He snorted. “Why, so I can understand?” His tone mocked the very idea.
“You don’t want to understand?”
He shook his head. “We’re trapped. The messengers are our jailers. The books are their way to convince us to accept our fate like it’s all part of some great, cosmic plan.”
“You have an alternative?” I asked, closing the book.
“You have anything to drink? I’m parched.”
Wearily I rose, walked to the kitchen, found a bottle of sparkling water, and brought it to him.
“Shame there’s nothing stronger,” he said. “If anyone deserved a glass of, I don’t know, something, it’s us.”
“I’m not feeling deserving,” I said shortly.
“I hope I’m not intruding,” Haarm said. “I wasn’t sure what the protocol was. No phone, not even a front doorbell to ring . . .” He grinned in what he surely meant to be a winning way and said, “I was half afraid I’d pop in here and you’d be changing clothes or just getting out of the shower. Well, half afraid, half, you know . . . hoping.”
I stared at him. I had a feeling I knew where this was going. Sure enough . . .
“You’re a very pretty girl,” he said.
“You’re kidding.”
“No, you are. You really are. I’ve always had a thing for Asian chicks.”
“Are you seriously hitting on me?”
“Look, we’re together, right, and it’s not like either of us has a lot of other options.”
I was having a hard time believing he was actually doing what he was clearly doing. Until he got up and came over to sit beside me on the couch. And then turned to face me.
“Are you seriously hitting on me?”
“Don’t be so hard on yourself, you’re really cute and—”
“Are you insane?”
He drew back.
“What? Seriously? You’re going to fix my loneliness, are you? I’ve had better offers,” I snapped.
He laughed again. “From him?”
“From Oriax,” I said. “And believe me, whatever this is that you think you’ve got”—and here I waved a contemptuous hand in the general direction of his body—“however amazing you are in your own mind, believe me, Oriax is all that times a thousand. And I’m not even into girls.”
He stood at last. “Who’s Oriax?”
“You haven’t met her?”
He shrugged. “Maybe I did, I don’t always remember people’s names.”

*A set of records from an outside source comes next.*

(** * A shallow embedding of the WebSocket session gateway

    The development follows the TypeScript sources module by module:
    [utils/cookie.ts], [services/dynamoDbClient.ts],
    [services/connectionService.ts], [services/messageService.ts],
    [plugins/auth.ts], [middleware/webSocketAuth.ts],
    [plugins/webSocketPlugin.ts] and [utils/errorHandler.ts].

    Asynchronous functions become computations in a state-and-exception
    monad over a [World]: the two DynamoDB tables, the module-level JWKS
    cache of [plugins/auth.ts], the cached API Gateway client of
    [services/messageService.ts], and a log of the outbound calls made so
    far.  Everything outside the repository (the clock, uuid generation,
    DynamoDB, the API Gateway management API, the Cognito JWKS endpoint and
    the jsonwebtoken / jwk-to-pem libraries) is an oracle of the
    environment [Env]; an oracle that can answer differently from one call
    to the next is indexed by the number of oracle calls made so far. *)

From Stdlib Require Import ZArith Lia Ascii String.
From stdpp Require Import base strings gmap list numbers.

(** ** JavaScript string primitives *)

Module JsString.

(** [s.includes(sub)] *)
Fixpoint includes (sub s : string) : bool :=
  String.prefix sub s ||
  match s with
  | EmptyString => false
  | String _ s' => includes sub s'
  end.

(** [s.split(sep)] for a non-empty separator: scan left to right, cut at
    each occurrence of [sep] and resume after it ([skip] counts the
    characters of the separator still to be passed over). *)
Fixpoint split_go (sep : string) (skip : nat) (s : string) : list string :=
  match s with
  | EmptyString => [EmptyString]
  | String c s' =>
      match skip with
      | S n => split_go sep n s'
      | O =>
          if String.prefix sep s
          then EmptyString :: split_go sep (String.length sep - 1) s'
          else match split_go sep 0 s' with
               | h :: t => String c h :: t
               | [] => [String c EmptyString]
               end
      end
  end.

Definition split (sep s : string) : list string := split_go sep 0 s.

(** [arr.join(sep)] *)
Definition join (sep : string) (arr : list string) : string :=
  String.concat sep arr.

(** Truthiness of a possibly undefined string: [undefined] and the empty
    string are falsy. *)
Definition truthy (v : option string) : option string :=
  match v with
  | Some EmptyString => None
  | _ => v
  end.

(** [a || b] on possibly undefined strings *)
Definition or_else (a b : option string) : option string :=
  match truthy a with
  | Some v => Some v
  | None => b
  end.

End JsString.

(** ** utils/cookie.ts *)

Module Cookie.
Import JsString.

(** [Object.fromEntries]: a later entry overwrites an earlier one with
    the same key. *)
Definition fromEntries (entries : list (string * string)) : gmap string string :=
  fold_left (fun m e => <[e.1 := e.2]> m) entries ∅.

(** The arrow function mapped over the pairs:
    [const [key, ...valueArr] = c.split("="); value = valueArr.join("=")] *)
Definition parsePair (c : string) : string * string :=
  match split "=" c with
  | key :: valueArr => (key, join "=" valueArr)
  | [] => (EmptyString, EmptyString)
  end.

Definition parseCookies (cookieHeader : option string) : gmap string string :=
  match cookieHeader with
  | None => ∅
  | Some EmptyString => ∅
  | Some h => fromEntries (map parsePair (split "; " h))
  end.

(** [cookies[cookieName]] on the parsed object, as far as its own
    properties go, which are the cookies of the header.  What the
    prototype adds under a name that is no cookie is in
    [PlainObject.getCookie]. *)
Definition getCookie (cookieHeader : option string) (cookieName : string)
  : option string :=
  parseCookies cookieHeader !! cookieName.

(** The parsing rule in the words of the specification: a pair is cut at
    its first ["="]; what precedes is the name, everything after it is
    the value. *)
Fixpoint before_first (d : ascii) (s : string) : string :=
  match s with
  | EmptyString => EmptyString
  | String a s' =>
      if Ascii.eqb a d then EmptyString else String a (before_first d s')
  end.

Fixpoint after_first (d : ascii) (s : string) : string :=
  match s with
  | EmptyString => EmptyString
  | String a s' => if Ascii.eqb a d then s' else after_first d s'
  end.

Definition spec_pair_on_first_eq (c : string) : string * string :=
  (before_first "=" c, after_first "=" c).

(** A cookie header as a client writes it. *)
Definition renderPair (p : string * string) : string := p.1 +:+ "=" +:+ p.2.

Definition renderCookies (ps : list (string * string)) : string :=
  join "; " (map renderPair ps).

(** Names hold no ["="], and neither names nor values hold the pair
    separator ["; "]; values may hold ["="]. *)
Definition cookie_ok (p : string * string) : Prop :=
  includes "=" p.1 = false ∧ includes "; " p.1 = false ∧
  includes "; " p.2 = false.

End Cookie.

(** ** The runtime: values, tables, oracles and the monad *)

Module Runtime.

(** A thrown JavaScript value, reduced to the properties the sources read:
    [name], [message], [code] and the SDK's [$metadata.httpStatusCode]. *)
Record JsError := {
  err_name : string;
  err_message : string;
  err_code : option string;
  err_httpStatusCode : option Z;
}.

(** [new Error(message)] *)
Definition newError (message : string) : JsError :=
  {| err_name := "Error"; err_message := message;
     err_code := None; err_httpStatusCode := None |}.

(** The [TypeError] of Node 18 (the runtime set in template.yaml) for
    reading [property] of [undefined]. *)
Definition cannotRead (property : string) : JsError :=
  {| err_name := "TypeError";
     err_message :=
       "Cannot read properties of undefined (reading '" +:+ property +:+ "')";
     err_code := None; err_httpStatusCode := None |}.

Inductive result (A : Type) : Type :=
| Ok (a : A)
| Throw (e : JsError).
Arguments Ok {A} a.
Arguments Throw {A} e.

(** A row of the connections table, as [addConnection] builds it. *)
Record Connection := {
  connectionId : string;
  timestamp : Z;
  ttl : Z;
  userData : gmap string string;
}.

(** [interface Message] of services/messageService.ts *)
Record Message := {
  id : string;
  msg_connectionId : string;
  content : string;
  msg_timestamp : Z;
  msg_ttl : Z;
  sessionId : string;
  metadata : option (gmap string string);
}.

This time it was my turn to laugh. “Believe me, Haarm, if you’d met Oriax, you’d remember. Now, get out of here. Really. Now.”
He shrugged, shook his head as if amused by my resistance, and disappeared. I retrieved Isthil’s book and though there was no mark on it, I brushed it reverently with my fingers before placing it carefully back on the table.
After the obnoxious apprentice was gone did I feel the silence and emptiness around me even more keenly? I am embarrassed to admit that I did.